The Redbank North Fire burns close to the Newell Hwy near Coonabarabran, about 350km north west of Sydney, in this handout picture provided by the Rural Fire Service on January 14, 2013. Image by: HANDOUT / REUTERS
Global warming has caused monthly records for heat to increase fivefold in frequency, according to a study by scientists in Germany and Spain, published on Monday.
In parts of Europe, Africa and southern Asia, the frequency of months with record-breaking heat has surged tenfold, it said.
The evidence comes from an analysis of 131 years of monthly temperature data, monitored at 12,000 points around the world, which are stored in a NASA database.
If man-made warming is stripped out of the equation, 80 percent of the records for hottest-ever months would not have occurred, it said.
"The last decade brought unprecedented heatwaves, for instance in the US in 2012, in Russia in 2010, in Australia in 2009 and in Europe in 2003," said Dim Coumou of the Potsdam Institute for Climate Impact Research near Berlin.

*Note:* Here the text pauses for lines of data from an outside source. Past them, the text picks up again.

(** * brave_captcha_gen: synthetic captcha dataset generator

    A shallow embedding of [brave_captcha_gen.py]: the static-noise image
    synthesiser [generate_static_image], the per-sample job
    [generate_single_sample] and the body that
    [generate_yolo_dataset_multiprocessed] runs for each split, with its
    pool of jobs and its result-collection loop, followed by the
    properties that the design document states about them and by further
    properties read off the code.  The preview block under [__main__] is
    left out: it draws with [ImageDraw], truncates products of floats
    and opens the file with calls of the host platform.

    Conventions of the embedding.
    - Python integers are [Z]; [//] is [Z.div] and [%] is [Z.modulo]
      (both round towards minus infinity, as in Python).
    - The global generator of the [random] module is a stream of raw
      words and a cursor; [randint a b] consumes one word.  Every value
      of [[a, b]] is produced by some word, so a statement quantified
      over all streams covers every possible draw.
    - A Python float is the rational number it denotes.  The true
      division [/] of two integers gives the double nearest to the
      quotient ([binary64], ties to even), and [.6f] prints the decimal
      nearest to that double.  Quotients beyond the range of the
      doubles and the sign of a zero are not modelled.
    - The file system is a finite map from paths to file contents, with
      an oracle [fs_fault] that tells which writes fail, how, and with
      which message: either the file cannot be opened and nothing
      changes, or it is opened, hence created or emptied, and the write
      breaks off.
    - Exceptions are values of [exn]; a computation returns its result
      or the exception it raised together with the state it left. *)

From Stdlib Require Import Ascii String ZArith QArith Qabs Reals Lia Lra.
From stdpp Require Import base tactics option list strings pretty gmap numbers.

Local Open Scope string_scope.
Local Open Scope Z_scope.

(** ** Exceptions and the state monad of the program *)

Inductive exn : Type :=
  | ValueError (msg : string)
  | ZeroDivisionError (msg : string)
  | OSError (msg : string).

(** [str(exc)], as printed by the collector. *)
Definition exn_message (e : exn) : string :=
  match e with
  | ValueError m | ZeroDivisionError m | OSError m => m
  end.

Inductive result (A : Type) : Type :=
  | Ok (a : A)
  | Raise (e : exn).
Arguments Ok {A} a.
Arguments Raise {A} e.

(** The generator of module [random]: raw words and a cursor. *)
Record rng : Type := MkRng { rng_words : nat → Z; rng_pos : nat }.

Definition rng_peek (g : rng) (k : nat) : Z := rng_words g (rng_pos g + k)%nat.
Definition rng_skip (k : nat) (g : rng) : rng :=
  MkRng (rng_words g) (rng_pos g + k)%nat.

(** A grayscale ('L') image: its size and the pixel access object.
    Pixels never assigned keep the fill value 0 of [Image.new]. *)
Record image : Type := MkImage {
  im_width : Z;
  im_height : Z;
  im_px : gmap (Z * Z) Z
}.

Definition getpixel (img : image) (x y : Z) : Z := default 0 (im_px img !! (x, y)).

(** What a path holds: a PNG image, a text, or the remains of a write
    that broke off. *)
Inductive file : Type :=
  | PngFile (img : image)
  | TextFile (content : string)
  | Truncated.

(** How a write fails.  [Refused]: the file cannot be opened (no
    permission, no such directory), the path stays as it was.
    [Broken]: the file has been opened for writing, hence created or
    emptied, and the write or the close fails (no space left on the
    device); [remains] is what the file holds then. *)
Inductive fault : Type :=
  | Refused (msg : string)
  | Broken (msg : string) (remains : file).

Definition fault_message (f : fault) : string :=
  match f with
  | Refused m | Broken m _ => m
  end.

Record filesystem : Type := MkFs {
  fs_files : gmap string file;
  fs_dirs : gset string;
  fs_fault : string → file → option fault
}.

Record world : Type := MkWorld { w_rng : rng; w_fs : filesystem }.

Definition M (A : Type) : Type := world → result A * world.

Definition ret {A} (a : A) : M A := λ st, (Ok a, st).
Definition raise {A} (e : exn) : M A := λ st, (Raise e, st).
Definition bind {A B} (m : M A) (k : A → M B) : M B :=
  λ st, match m st with
        | (Ok a, st') => k a st'
        | (Raise e, st') => (Raise e, st')
        end.

#[global] Instance M_ret : MRet M := @ret.
#[global] Instance M_bind : MBind M := λ A B k m, bind m k.

(** [for a in l: acc = body(acc, a)] *)
Fixpoint for_each {A B} (l : list A) (body : B → A → M B) (acc : B) : M B :=
  match l with
  | [] => ret acc
  | a :: l' => acc' ← body acc a; for_each l' body acc'
  end.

On current trends for global warming, the number of new monthly heat records will be 12 times higher in 30 years than today, the researchers said.
"This doesn't mean there will be 12 times more hot summers in Europe than today -- it actually is worse," Coumou said in a press release issued by PIK.
"To count as new records, they actually have to beat heat records set in the 2020s and 2030s, which will already be hotter than anything we have experienced to date."
The study, which was co-authored by scientists at the Complutense University of Madrid, appears in the journal Climatic Change.